[Instructions for the task]:
Copy out nothing but the line containing "error banner is" and the lines that follow it to the end of the entries, exactly as they stand.

##### Source material #####

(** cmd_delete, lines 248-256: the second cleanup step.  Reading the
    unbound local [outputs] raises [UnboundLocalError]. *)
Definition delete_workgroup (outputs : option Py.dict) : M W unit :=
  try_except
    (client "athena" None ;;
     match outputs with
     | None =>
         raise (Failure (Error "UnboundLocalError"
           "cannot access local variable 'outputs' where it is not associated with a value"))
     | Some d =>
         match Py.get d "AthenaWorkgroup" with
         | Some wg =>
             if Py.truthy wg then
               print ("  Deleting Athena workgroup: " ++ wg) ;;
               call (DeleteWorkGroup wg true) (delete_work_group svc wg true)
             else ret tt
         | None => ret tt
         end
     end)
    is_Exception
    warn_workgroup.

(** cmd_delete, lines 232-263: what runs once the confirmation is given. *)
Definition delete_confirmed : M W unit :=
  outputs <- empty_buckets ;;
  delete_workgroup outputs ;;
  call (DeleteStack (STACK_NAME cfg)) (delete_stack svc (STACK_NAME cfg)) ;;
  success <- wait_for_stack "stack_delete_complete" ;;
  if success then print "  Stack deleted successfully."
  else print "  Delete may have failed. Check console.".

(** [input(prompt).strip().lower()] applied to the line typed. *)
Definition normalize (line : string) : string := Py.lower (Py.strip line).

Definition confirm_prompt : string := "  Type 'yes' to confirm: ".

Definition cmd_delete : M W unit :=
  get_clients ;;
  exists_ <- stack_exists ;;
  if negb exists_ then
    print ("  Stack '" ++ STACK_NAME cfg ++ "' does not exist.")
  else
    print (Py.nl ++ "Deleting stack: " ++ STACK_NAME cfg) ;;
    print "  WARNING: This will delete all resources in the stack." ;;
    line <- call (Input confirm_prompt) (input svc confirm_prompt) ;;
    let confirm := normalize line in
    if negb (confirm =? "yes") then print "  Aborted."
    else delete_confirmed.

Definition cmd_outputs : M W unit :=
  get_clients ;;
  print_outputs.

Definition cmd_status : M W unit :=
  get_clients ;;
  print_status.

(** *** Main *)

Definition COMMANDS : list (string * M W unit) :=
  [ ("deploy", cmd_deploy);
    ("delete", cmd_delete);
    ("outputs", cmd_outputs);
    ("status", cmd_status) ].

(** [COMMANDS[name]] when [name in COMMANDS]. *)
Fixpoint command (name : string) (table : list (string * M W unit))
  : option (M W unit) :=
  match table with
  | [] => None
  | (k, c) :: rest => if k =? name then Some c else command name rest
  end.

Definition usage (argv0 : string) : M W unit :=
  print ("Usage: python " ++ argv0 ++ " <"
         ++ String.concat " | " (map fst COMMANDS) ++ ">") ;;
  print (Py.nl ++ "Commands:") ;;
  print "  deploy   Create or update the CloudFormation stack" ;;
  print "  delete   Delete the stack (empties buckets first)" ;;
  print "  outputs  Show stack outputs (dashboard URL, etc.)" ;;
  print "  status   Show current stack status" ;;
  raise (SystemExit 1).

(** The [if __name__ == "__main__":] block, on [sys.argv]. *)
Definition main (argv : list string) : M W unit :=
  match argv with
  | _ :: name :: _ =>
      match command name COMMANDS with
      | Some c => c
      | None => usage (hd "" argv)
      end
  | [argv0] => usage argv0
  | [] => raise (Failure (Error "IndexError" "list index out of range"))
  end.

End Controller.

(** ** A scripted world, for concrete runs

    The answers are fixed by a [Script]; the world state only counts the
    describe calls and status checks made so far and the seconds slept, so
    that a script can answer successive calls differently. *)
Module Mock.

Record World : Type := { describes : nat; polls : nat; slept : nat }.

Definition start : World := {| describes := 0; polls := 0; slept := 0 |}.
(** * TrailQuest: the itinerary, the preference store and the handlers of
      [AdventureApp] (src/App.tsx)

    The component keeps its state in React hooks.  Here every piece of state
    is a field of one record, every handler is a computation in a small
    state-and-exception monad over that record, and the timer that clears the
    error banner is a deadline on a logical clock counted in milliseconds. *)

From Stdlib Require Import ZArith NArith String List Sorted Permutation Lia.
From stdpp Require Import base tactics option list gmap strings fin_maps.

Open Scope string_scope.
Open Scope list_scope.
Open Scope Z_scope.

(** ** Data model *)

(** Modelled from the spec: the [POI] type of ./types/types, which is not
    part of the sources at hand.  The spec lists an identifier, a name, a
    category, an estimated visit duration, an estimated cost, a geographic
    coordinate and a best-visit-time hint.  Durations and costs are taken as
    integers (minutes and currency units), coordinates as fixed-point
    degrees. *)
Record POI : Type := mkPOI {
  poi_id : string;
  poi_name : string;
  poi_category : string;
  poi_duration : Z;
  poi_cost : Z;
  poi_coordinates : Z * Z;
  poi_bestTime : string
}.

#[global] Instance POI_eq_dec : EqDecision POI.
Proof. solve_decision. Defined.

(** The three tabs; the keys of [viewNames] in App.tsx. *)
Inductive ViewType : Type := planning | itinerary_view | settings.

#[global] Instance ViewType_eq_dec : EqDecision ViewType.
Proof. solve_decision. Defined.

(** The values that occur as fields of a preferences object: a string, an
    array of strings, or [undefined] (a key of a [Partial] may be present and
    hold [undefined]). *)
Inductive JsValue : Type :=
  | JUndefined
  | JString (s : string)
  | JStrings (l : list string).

#####

[Task result]:
    error banner is a deadline on a logical clock counted in milliseconds. *)

From Stdlib Require Import ZArith NArith String List Sorted Permutation Lia.
From stdpp Require Import base tactics option list gmap strings fin_maps.

Open Scope string_scope.
Open Scope list_scope.
Open Scope Z_scope.

(** ** Data model *)

(** Modelled from the spec: the [POI] type of ./types/types, which is not
    part of the sources at hand.  The spec lists an identifier, a name, a
    category, an estimated visit duration, an estimated cost, a geographic
    coordinate and a best-visit-time hint.  Durations and costs are taken as
    integers (minutes and currency units), coordinates as fixed-point
    degrees. *)
Record POI : Type := mkPOI {
  poi_id : string;
  poi_name : string;
  poi_category : string;
  poi_duration : Z;
  poi_cost : Z;
  poi_coordinates : Z * Z;
  poi_bestTime : string
}.

#[global] Instance POI_eq_dec : EqDecision POI.
Proof. solve_decision. Defined.

(** The three tabs; the keys of [viewNames] in App.tsx. *)
Inductive ViewType : Type := planning | itinerary_view | settings.

#[global] Instance ViewType_eq_dec : EqDecision ViewType.
Proof. solve_decision. Defined.

(** The values that occur as fields of a preferences object: a string, an
    array of strings, or [undefined] (a key of a [Partial] may be present and
    hold [undefined]). *)
Inductive JsValue : Type :=
  | JUndefined
  | JString (s : string)
  | JStrings (l : list string).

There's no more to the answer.